Reproduce the data exactly, leaving nothing out.

===== Stored data =====

(** A loop with a measure. *)
Lemma twp_loop_measure {A B} (I : A → S → Prop) (f : A → nat) n (body : A → M S (A + B)) a Q s :
  (f a < n)%nat → I a s →
  (∀ a s, I a s → twp (body a) (λ r s', match r with
                                         | inl a' => I a' s' ∧ (f a' < f a)%nat
                                         | inr b => Q b s' end) s) →
  twp (loop n body a) Q s.
Proof.
  intros Hn HI Hb. revert a s Hn HI. induction n as [|n IH]; intros a s Hn HI; [lia|].
  cbn [loop]. apply twp_bind. eapply twp_mono; [by apply Hb|].
  intros [a'|b] s'; [|done]. intros [HI' Hlt]. apply IH; [lia|done].
Qed.

Lemma twp_for_list {A} (I : list A → S → Prop) (l : list A) (body : A → M S unit) s :
  I l s → (∀ a l s, I (a :: l) s → twp (body a) (λ _, I l) s) → twp (for_list l body) (λ _, I []) s.
Proof.
  intros HI Hb. revert s HI. induction l as [|a l IH]; intros s HI; [done|].
  cbn [for_list]. apply twp_bind. eapply twp_mono; [by apply Hb|]. intros [] s' Hs'. by apply IH.
Qed.
End rules.

Ltac twpstep :=
  cbv beta;
  lazymatch goal with
  | |- twp (bind _ _) _ _ => apply twp_bind
  | |- twp (ret _) _ _ => apply twp_ret
  | |- twp skip _ _ => apply twp_skip
  | |- twp get _ _ => apply twp_get
  | |- twp (modify _) _ _ => apply twp_modify
  | |- twp (let _ := _ in _) _ _ => cbv zeta
  | |- twp (match Some _ with _ => _ end) _ _ => cbv iota
  | |- twp (match None with _ => _ end) _ _ => cbv iota
  | |- twp (match inl _ with _ => _ end) _ _ => cbv iota
  | |- twp (match inr _ with _ => _ end) _ _ => cbv iota
  | |- twp (match (_, _) with _ => _ end) _ _ => cbv iota
  | |- twp (if true then _ else _) _ _ => cbv iota
  | |- twp (if false then _ else _) _ _ => cbv iota
  end.
Ltac twpgo := repeat twpstep; cbv beta.
Ltac twpif :=
  lazymatch goal with
  | |- twp (if ?b then _ else _) _ _ => apply twp_if; intros ?
  | |- twp (when ?b _) _ _ => apply twp_when; intros ?
  end.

=====

— Result for this task —
(** A loop with a measure. *)
Lemma twp_loop_measure {A B} (I : A → S → Prop) (f : A → nat) n (body : A → M S (A + B)) a Q s :
  (f a < n)%nat → I a s →
  (∀ a s, I a s → twp (body a) (λ r s', match r with
                                         | inl a' => I a' s' ∧ (f a' < f a)%nat
                                         | inr b => Q b s' end) s) →
  twp (loop n body a) Q s.
Proof.
  intros Hn HI Hb. revert a s Hn HI. induction n as [|n IH]; intros a s Hn HI; [lia|].
  cbn [loop]. apply twp_bind. eapply twp_mono; [by apply Hb|].
  intros [a'|b] s'; [|done]. intros [HI' Hlt]. apply IH; [lia|done].
Qed.

Lemma twp_for_list {A} (I : list A → S → Prop) (l : list A) (body : A → M S unit) s :
  I l s → (∀ a l s, I (a :: l) s → twp (body a) (λ _, I l) s) → twp (for_list l body) (λ _, I []) s.
Proof.
  intros HI Hb. revert s HI. induction l as [|a l IH]; intros s HI; [done|].
  cbn [for_list]. apply twp_bind. eapply twp_mono; [by apply Hb|]. intros [] s' Hs'. by apply IH.
Qed.
End rules.

Ltac twpstep :=
  cbv beta;
  lazymatch goal with
  | |- twp (bind _ _) _ _ => apply twp_bind
  | |- twp (ret _) _ _ => apply twp_ret
  | |- twp skip _ _ => apply twp_skip
  | |- twp get _ _ => apply twp_get
  | |- twp (modify _) _ _ => apply twp_modify
  | |- twp (let _ := _ in _) _ _ => cbv zeta
  | |- twp (match Some _ with _ => _ end) _ _ => cbv iota
  | |- twp (match None with _ => _ end) _ _ => cbv iota
  | |- twp (match inl _ with _ => _ end) _ _ => cbv iota
  | |- twp (match inr _ with _ => _ end) _ _ => cbv iota
  | |- twp (match (_, _) with _ => _ end) _ _ => cbv iota
  | |- twp (if true then _ else _) _ _ => cbv iota
  | |- twp (if false then _ else _) _ _ => cbv iota
  end.
Ltac twpgo := repeat twpstep; cbv beta.
Ltac twpif :=
  lazymatch goal with
  | |- twp (if ?b then _ else _) _ _ => apply twp_if; intros ?
  | |- twp (when ?b _) _ _ => apply twp_when; intros ?
  end.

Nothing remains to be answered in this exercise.